L'homme à la carabine - Patrick Pécherot

Publié le par Flora

Surprenant et passionnant livre que L'homme à la carabine de Patrick Pécherot : d'abord la couverture qui interroge le futur lecteur : qui est cet homme au chapeau melon qui nous vise avec son arme dont on ne distingue que l'embout ? En feuilletant le livre, on retrouve plusieurs photographies du même personnage, disséminées au fil des pages, en gros plan avec un numéro, en plan moyen, puis de profil, comme si cette personne demeurait, même sous des angles différents, un mystère.
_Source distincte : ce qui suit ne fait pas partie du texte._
(* ===== verification/ImapSync.v ===== *)
(** * ImapSync: what the folders are told of the messages

    The answer to UID FETCH (FLAGS), in any chunks, reaches the folder message by
    message, and then as a whole; the map of UIDs and messages the client keeps is
    coherent in every session; and it outlives the folder it belongs to. *)

From S2P Require Import Prelude Effects MimeUtils Net Auth ImapUtils ImapResponse ImapFetch ImapLines.
From S2P Require Import ImapText ImapClient ImapRequests.

Section Sync.
Context {A F : Type} `{Authenticator A} `{ImapFolders F}.
Variable srv : ImapServer.
Variable ev : env.
Abbreviation client := (ImapClient A F).
Abbreviation act := (eff client event).

(** ** Flags *)

(** FETCH responses for messages, given by UID and flags, from the number [q] on. *)
Fixpoint flag_lines (q : Z) (msgs : list (Z * list jsstr)) : list uline :=
  match msgs with
  | [] => []
  | (u, fl) :: msgs' => flags_line q u fl :: flag_lines (q + 1) msgs'
  end.

(** What the folder is told of a message. *)
Definition notice (f : folder) (st : ImapResponse) (m : Z * list jsstr) : event :=
  NotifyMessageFlags f (stringsToFlags m.2)
    (Some (join [SP] (List.filter (λ s, negb (startsWith s [BACKSLASH])) m.2))) (Some m.1)
    (response_field st (js "highestmodseq")).

Fixpoint uids_from (q : Z) (msgs : list (Z * list jsstr)) (m : gmap num (option num)) :
    gmap num (option num) :=
  match msgs with
  | [] => m
  | (u, _) :: msgs' => uids_from (q + 1) msgs' (<[Some q := Some (Some u)]> m)
  end.

Fixpoint messages_from (q : Z) (msgs : list (Z * list jsstr)) (l : list (option num * MessageData)) :
    list (option num * MessageData) :=
  match msgs with
  | [] => l
  | (u, fl) :: msgs' => messages_from (q + 1) msgs' (mset l (Some (Some u)) (flags_message q u fl))
  end.

(** What is outside after some events. *)
Definition seen (o : list event) (w : F) : F := fold_left (λ w e, sees e w) o w.

(** The fields messages do not touch. *)
Definition kept (c c' : client) : Prop :=
  runningUri c' = runningUri c ∧ _socket c' = _socket c ∧ _tag c' = _tag c ∧
  isGMailServer c' = isGMailServer c.

Lemma kept_trans c1 c2 c3 : kept c1 c2 → kept c2 c3 → kept c1 c3.
Proof. intros (? & ? & ? & ?) (? & ? & ? & ?). repeat split; congruence. Qed.

(** A UID and flags that are words. *)
Definition good_message (m : Z * list jsstr) : Prop := 0 < m.1 ∧ Forall plain_word m.2.

Lemma flag_lines_untagged q msgs :
  0 <= q → Forall good_message msgs → Forall untagged (flag_lines q msgs).
Proof.
  intros Hq Hm. revert q Hq. induction Hm as [|[u fl] msgs [Hu Hfl] _ IH]; intros q Hq; cbn [flag_lines].
  - constructor.
  - constructor; [apply flags_untagged; [done|cbn in Hu; lia|done]|]. apply IH. lia.
Qed.

Lemma truthy_pos q : 0 < q → num_truthy (Some q) = true.
Proof. by destruct q. Qed.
L'homme à la carabine est une tentative pour s'en approcher, à travers des strates de récits différents . 

 

Car évidemment, cet homme a une trajectoire particulière : il fit partie de la bande à Bonnot, ces anarchistes semant la mort autour d'eux, ces "frangins de mistoufle". Dès le début, et même sans en connaître les détails, on comprend en observant la dernière photo que le jeune homme au chapeau melon n'aura pas une longue existence : la légende, écrite à la main, nous informe sur son identité et la date de sa mort : "Soudy, exécuté à Paris, le 7 juin 1913".

 

"Ceci n'est pas un bandit"

 

A partir de là, plusieurs indices pour tenter d'approcher ce texte : c'est un roman puisque le mot est affiché sur la jaquette du livre, au dessus de la mention d'éditeur. En enlevant la couverture (parfois cela peut être utile et ici c'est bien le cas), un deuxième qualificatif est indiqué : "Esquisse". Ce mot correspond tout à fait au dessein de l'auteur : tenter d'esquisser la vie de Souby, en s'immergeant dans l'époque, en côtoyant ceux qui furent ses proches et ses comparses : Jules Bonnot, austère et froid, "à croire qu'il est mort en dedans", Octave Garnier, Raymond "la science", Pierre Cardi, Dieudonné Eugène... Toute une galerie de personnages prend vie et s'agite sous nos yeux. Toute une époque aussi ressurgit, juste avant la grande tuerie de 1914.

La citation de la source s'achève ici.